At the end of the procedure, the catheter will be removed and pressure will be applied to stop any bleeding. The opening in the skin is then covered with a dressing. No sutures are needed. Your intravenous line will be removed. If you are being treated for an intracranial arteriovenous malformation (AVM), a small test injection of embolic agent is done first and neurological function will be tested to ensure no important brain area will be affected by the embolization. Then, vessels feeding the AVM will be injected with the embolic material. Large AVMs may require multiple embolization procedures on separate days for complete treatment.

 
 

For example, two or three treatments may be given at intervals of two to six weeks. You can expect to stay in bed for six to eight hours after your procedure. The length of the procedure varies from 30 minutes to several hours depending on the complexity of the condition.


 
blue After the Procedure:
 
 

In the recovery room, staff members monitor your condition and give you medication to control nausea and pain. When the effects of the anesthesia fade, staff members bring you to your hospital room for continued observation.

 
 

You must lie flat for several hours to prevent pooling and clotting of the blood (hematoma) at the femoral artery site.

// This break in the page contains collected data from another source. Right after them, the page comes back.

(* ===== verification/Arena.v ===== *)
(** * The block arena

    [chronoxide-core/src/storage/arena.rs]: pages of zero-filled bytes with a used
    prefix, into which sealed blocks are written, and the frozen arena of
    published fragments.  [None] is a panic (an index or length mismatch in
    [slice_mut] and [copy_from_slice]).  The test-only failure injection is the
    allocator argument. *)
From S2P Require Import Prelude Cursor.

Record BufferRef := mk_ref { br_page : Z; br_offset : Z; br_len : Z }.

#[export] Instance BufferRef_eq_dec : EqDecision BufferRef.
Proof. solve_decision. Defined.

Record ArenaPage := mk_page { pg_buf : list Z; pg_used : Z }.

Definition page_try_new (al : allocator) (size : Z) : io_result ArenaPage :=
  _ ← try_reserve al "head block arena page" "failed to reserve head block arena page: " size;
  Ok (mk_page (replicate (Z.to_nat size) 0) 0).

Definition page_remaining (p : ArenaPage) : Z := saturating_sub (zlen (pg_buf p)) (pg_used p).

Record BlockArena := mk_arena {
  ar_pages : list ArenaPage;
  ar_page_size : Z;
  ar_max_page_size : Z;
  ar_adaptive : bool;
}.

Definition arena_new (page_size : Z) : BlockArena :=
  let page_size := Z.max page_size 1 in
  mk_arena [] page_size page_size false.

Definition arena_new_geometric (initial_page_size max_page_size : Z) : BlockArena :=
  let max_page_size := Z.max max_page_size 1 in
  mk_arena [] (Z.min (Z.max initial_page_size 1) max_page_size) max_page_size true.

Definition checked_buffer_ref (page offset len : Z) : io_result BufferRef :=
  page ← ok_or (io_err InvalidInput "head block arena page index exceeds BufferRef") (try_u32 page);
  offset ← ok_or (io_err InvalidInput "head block arena offset exceeds BufferRef") (try_u32 offset);
  len ← ok_or (io_err InvalidInput "head block arena length exceeds BufferRef") (try_u32 len);
  Ok (mk_ref page offset len).

Definition checked_slice (buf : list Z) (used : Z) (r : BufferRef) : io_result (list Z) :=
  end_ ← ok_or (io_err InvalidData "head block buffer range overflows")
           (checked_add_u64 (br_offset r) (br_len r));
  if (zlen buf <? used) || (used <? end_) then
    fail InvalidData "head block buffer range exceeds used arena bytes"
  else Ok (slice buf (br_offset r) end_).

(** [pages.last()] with its index. *)
Definition set_used (used : Z) (p : ArenaPage) : ArenaPage := mk_page (pg_buf p) used.
Definition set_last_used (used : Z) (pages : list ArenaPage) : list ArenaPage :=
  alter (set_used used) (pred (length pages)) pages.

(** Whether the write opens a page. *)
Definition needs_page (a : BlockArena) (len : Z) : io_result bool :=
  match last (ar_pages a) with
  | Some page =>
      if zlen (pg_buf page) <? pg_used page then
        fail InvalidData "head block arena page used length exceeds its buffer"
      else Ok (page_remaining page <? len)
  | None => Ok true
  end.

Definition next_page_size (a : BlockArena) : Z :=
  if ar_adaptive a then
    Z.min (default (ar_max_page_size a) (checked_mul_u64 (ar_page_size a) 2)) (ar_max_page_size a)
  else ar_page_size a.

Definition alloc_page (al : allocator) (a : BlockArena) (len : Z) : io_result (BlockArena * BufferRef) :=
  let page_index := zlen (ar_pages a) in
  _ ← ok_or (io_err InvalidInput "head block arena page index exceeds BufferRef") (try_u32 page_index);
  let size := Z.max (ar_page_size a) len in
  buf_ref ← checked_buffer_ref page_index 0 len;
  page ← page_try_new al size;
  _ ← try_reserve al "head block arena page directory"
        "failed to reserve head block arena page directory: " 1;
  Ok (mk_arena (ar_pages a ++ [set_used len page]) (next_page_size a) (ar_max_page_size a) (ar_adaptive a),
      buf_ref).

Definition alloc_in_page (a : BlockArena) (len : Z) : io_result (BlockArena * BufferRef) :=
  match last (ar_pages a) with
  | None => fail OtherError "unreachable"
  | Some page =>
      let offset := pg_used page in
      buf_ref ← checked_buffer_ref (zlen (ar_pages a) - 1) offset len;
      end_ ← ok_or (io_err InvalidInput "head block allocation overflows") (checked_add_u64 offset len);
      Ok (mk_arena (set_last_used end_ (ar_pages a)) (ar_page_size a) (ar_max_page_size a) (ar_adaptive a),
          buf_ref)
  end.

(** An error is returned before any field changes, so it carries no arena. *)
Definition try_alloc (al : allocator) (a : BlockArena) (len : Z) : io_result (BlockArena * BufferRef) :=
  let len := Z.max len 1 in
  _ ← ok_or (io_err InvalidInput "head block allocation length exceeds BufferRef") (try_u32 len);
  needs ← needs_page a len;
  if (needs : bool) then alloc_page al a len else alloc_in_page a len.

(** [self.slice_mut(buf_ref).copy_from_slice(data)]. *)
Definition copy_into (a : BlockArena) (r : BufferRef) (data : list Z) : option BlockArena :=
  page ← ar_pages a !! Z.to_nat (br_page r);
  if (br_offset r + br_len r <=? zlen (pg_buf page)) && (zlen data =? br_len r) then
    let buf := take (Z.to_nat (br_offset r)) (pg_buf page) ++ data
                 ++ drop (Z.to_nat (br_offset r + br_len r)) (pg_buf page) in
    Some (mk_arena (<[Z.to_nat (br_page r) := mk_page buf (pg_used page)]> (ar_pages a))
            (ar_page_size a) (ar_max_page_size a) (ar_adaptive a))
  else None.

Definition try_write (al : allocator) (a : BlockArena) (data : list Z)
    : option (io_result (BlockArena * BufferRef)) :=
  if bool_decide (data = []) then Some (try_alloc al a 0)
  else
    match try_alloc al a (zlen data) with
    | Err e => Some (Err e)
    | Ok (a, r) => a ← copy_into a r data; Some (Ok (a, r))
    end.

(** [write] panics on the errors of [try_write]. *)
Definition write (al : allocator) (a : BlockArena) (data : list Z) : option (BlockArena * BufferRef) :=
  r ← try_write al a data;
  match r with Ok p => Some p | Err _ => None end.

Definition rollback_pair_write (a : BlockArena) (page_count last_used next_page_size : Z) : BlockArena :=
  mk_arena (set_last_used last_used (take (Z.to_nat page_count) (ar_pages a))) next_page_size
    (ar_max_page_size a) (ar_adaptive a).

(** The two writes see the allocator at different moments; both answers are
    arguments.  The arena is returned on either path. *)
Definition try_write_pair (al1 al2 : allocator) (a : BlockArena) (first second : list Z)
    : option (BlockArena * io_result (BufferRef * BufferRef)) :=
  let page_count := zlen (ar_pages a) in
  let last_used := from_option pg_used 0 (last (ar_pages a)) in
  let next := ar_page_size a in
  r1 ← try_write al1 a first;
  match r1 with
  | Err e => Some (rollback_pair_write a page_count last_used next, Err e)
  | Ok (a, first_ref) =>
      r2 ← try_write al2 a second;
      match r2 with
      | Err e => Some (rollback_pair_write a page_count last_used next, Err e)
      | Ok (a, second_ref) => Some (a, Ok (first_ref, second_ref))
      end
  end.

Definition sum_saturating (l : list Z) : Z := foldl saturating_add_u64 0 l.
Definition total_capacity_bytes (a : BlockArena) : Z := sum_saturating ((λ p, zlen (pg_buf p)) <$> ar_pages a).
Definition total_used_bytes (a : BlockArena) : Z := sum_saturating (pg_used <$> ar_pages a).
Definition slack_bytes (a : BlockArena) : Z :=
  saturating_sub (total_capacity_bytes a) (total_used_bytes a).
Definition page_count (a : BlockArena) : Z := zlen (ar_pages a).

Record FrozenBlockArena := mk_frozen { fz_pages : list (list Z); fz_used_bytes : Z }.

(** [ArenaRead]. *)
Class ArenaRead (A : Type) := { arena_slice : A → BufferRef → io_result (list Z) }.

#[export] Instance block_arena_read : ArenaRead BlockArena := {
  arena_slice a r :=
    page ← ok_or (io_err InvalidData "head block buffer references a missing arena page")
             (ar_pages a !! Z.to_nat (br_page r));
    checked_slice (pg_buf page) (pg_used page) r
}.

#[export] Instance frozen_arena_read : ArenaRead FrozenBlockArena := {
  arena_slice a r :=
    page ← ok_or (io_err InvalidData "head block buffer references a missing frozen arena page")
             (fz_pages a !! Z.to_nat (br_page r));
    checked_slice page (zlen page) r
}.

(** The validating pass over [self.pages.iter().enumerate()]. *)
Fixpoint freeze_check (page_index used_bytes : Z) (pages : list ArenaPage) : io_result Z :=
  match pages with
  | [] => Ok used_bytes
  | page :: pages =>
      _ ← ok_or (io_err InvalidData "head block arena page index exceeds BufferRef") (try_u32 page_index);
      if zlen (pg_buf page) <? pg_used page then
        fail InvalidData "head block arena page used length exceeds its buffer"
      else
        used_bytes ← ok_or (io_err InvalidData "head block arena used-byte accounting overflows")
                       (checked_add_u64 used_bytes (pg_used page));
        freeze_check (page_index + 1) used_bytes pages
  end.

Fixpoint freeze_pages (al : allocator) (pages : list ArenaPage) : io_result (list (list Z)) :=
  match pages with
  | [] => Ok []
  | page :: pages =>
      _ ← try_reserve al "frozen arena page" "failed to reserve exact frozen arena page: " (pg_used page);
      rest ← freeze_pages al pages;
      Ok (slice (pg_buf page) 0 (pg_used page) :: rest)
  end.

(** [FreezeArenaError] carries the arena, which [self] is: unchanged. *)
Definition try_freeze (al : allocator) (a : BlockArena) : result (io_error * BlockArena) FrozenBlockArena :=
  match
    (used_bytes ← freeze_check 0 0 (ar_pages a);
     _ ← try_reserve al "frozen arena page directory" "failed to reserve frozen arena page directory: "
           (zlen (ar_pages a));
     pages ← freeze_pages al (ar_pages a);
     Ok (mk_frozen pages used_bytes))
  with
  | Ok f => Ok f
  | Err e => Err (e, a)
  end.

(** ** Pages and their order *)

(** A page's visible bytes. *)
Definition page_data (p : ArenaPage) : list Z := take (Z.to_nat (pg_used p)) (pg_buf p).

Definition page_wf (p : ArenaPage) : Prop := 0 ≤ pg_used p ≤ zlen (pg_buf p).

(** [q] is [p] after more of it was used. *)
Definition page_le (p q : ArenaPage) : Prop :=
  pg_used p ≤ pg_used q ∧ zlen (pg_buf p) = zlen (pg_buf q) ∧
  take (Z.to_nat (pg_used p)) (pg_buf p) = take (Z.to_nat (pg_used p)) (pg_buf q).

#[export] Instance page_le_preorder : PreOrder page_le.
Proof.
  split; [done|]. intros p q r (H1 & H2 & H3) (H4 & H5 & H6). split_and!; [lia|lia|].
  rewrite H3. transitivity (take (Z.to_nat (pg_used p)) (take (Z.to_nat (pg_used q)) (pg_buf q))).
  - rewrite take_take. f_equal. lia.
  - rewrite H6, take_take. f_equal. lia.
Qed.

(** The page list after writes: only the last page changed, pages were added. *)
Inductive pages_ext : list ArenaPage → list ArenaPage → Prop :=
  | ext_empty l : pages_ext [] l
  | ext_last init p p' l : page_le p p' → pages_ext (init ++ [p]) (init ++ p' :: l).

#[export] Instance pages_ext_preorder : PreOrder pages_ext.
Proof.
  split.
  - intros l. destruct l as [|p l] using rev_ind; [constructor|]. by constructor.
  - intros x y z [l|init p p' l Hp] Hyz; [constructor|].
    destruct l as [|q l] using rev_ind; [|clear IHl].
    + remember (init ++ [p']) as w eqn:Hy. destruct Hyz as [|init2 q q' l Hq]; [by destruct init|].
      apply app_inj_tail in Hy as [-> ->]. constructor. by transitivity p'.
    + remember (init ++ p' :: l ++ [q]) as w eqn:Hy.
      destruct Hyz as [|init2 q2 q2' l2 Hq]; [by destruct init|].
      rewrite app_comm_cons, app_assoc in Hy. apply app_inj_tail in Hy as [-> ->].
      rewrite <- app_assoc. cbn. by constructor.
Qed.

Lemma pages_ext_lookup ps qs i p :
  pages_ext ps qs → ps !! i = Some p → ∃ q, qs !! i = Some q ∧ page_le p q.
Proof.
  intros [l|init p0 p' l Hp] Hi; [done|]. destruct (decide (i < length init)%nat) as [Hlt|Hge].
  - rewrite lookup_app_l in Hi by done. exists p. by rewrite lookup_app_l.
  - rewrite lookup_app_r in Hi by lia. destruct (i - length init)%nat eqn:Hk; [|done]. injection Hi as <-.
    exists p'. rewrite lookup_app_r, Hk by lia. done.
Qed.

Definition arena_wf (a : BlockArena) : Prop :=
  Forall page_wf (ar_pages a) ∧ 1 ≤ ar_page_size a ≤ ar_max_page_size a.

Definition arena_le (a b : BlockArena) : Prop :=
  pages_ext (ar_pages a) (ar_pages b) ∧
  ar_max_page_size a = ar_max_page_size b ∧ ar_adaptive a = ar_adaptive b.

#[export] Instance arena_le_preorder : PreOrder arena_le.
Proof.
  split; [by intros a|]. intros a b c (H1 & H2 & H3) (H4 & H5 & H6). split_and!; try congruence.
  by transitivity (ar_pages b).
Qed.

Definition ref_wf (r : BufferRef) : Prop :=
  in_u32 (br_page r) ∧ in_u32 (br_offset r) ∧ in_u32 (br_len r).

Pain is the primary side effect of uterine artery embolization. Doctors believe it's a reaction to stopping blood flow to the fibroids. Some pain may also result from a temporary drop in blood flow to normal uterine tissue. Pain usually peaks during the first 24 hours.

 
 

To manage the pain, you receive medication through the catheter in your vein. Usually, the medication will be an opioid, such as morphine, although nonsteroidal anti-inflammatory drugs (NSAIDs) may be added or used instead. Many hospitals offer patient controlled analgesia (PCA), a system that delivers a dose of pain medication to your bloodstream through a vein when you press a button.

 
 

Post-embolization syndrome — low-grade fever, pain, extreme fatigue, nausea and vomiting — is common after uterine artery embolization. Doctors believe that chemicals released by degenerating fibroids stimulate inflammation, causing these symptoms. Although post-embolization syndrome usually resolves spontaneously, it's important to rule out endomyometritis, a serious complication marked by delayed pain, a rise in the white blood cell count and a pus-like vaginal discharge. Doctors treat endomyometritis with intravenous (IV) antibiotics. By the next day, oral pain medications usually can replace IV medications. Your urinary catheter is removed, and you're encouraged to walk around. Recovery is generally rapid, and complications are rare.


 
blue Recovery
 
 

Most women return home the day after the procedure with a prescription for oral pain medication. Pain usually ends within a day or two, but in some women it may last up to a few weeks.

 
 

Monitor your recovery for potential complications:

 
 
  • Vaginal discharge. You might have a watery or mucus-like vaginal discharge after uterine artery embolization. The discharge should stop without treatment. In a few women, remnants of fibroids are passed through the vagina. The discharge isn't dangerous and usually stops on its own.
  • Infection. Return to your obstetrician-gynecologist or primary care doctor for a follow-up examination within four weeks of the procedure to make sure there's no infection. Signs and symptoms of infection include fever, chills and pain.
 
 

You'll likely undergo a series of ultrasound or magnetic resonance imaging (MRI) examinations over the next year to monitor shrinkage or other changes in the fibroids or your uterus. Doctors usually schedule the first ultrasound examination three months after the procedure. Delayed infections and vaginal discharge are sometimes reported up to a year after the procedure.


 
blue Side effects of embolization
 
 

Possible complications after embolization include abdominal pain, fever, nausea, infection in the liver, gallbladder inflammation, and blood clots in the main blood vessels of the liver. Serious complications are not common, but they are possible.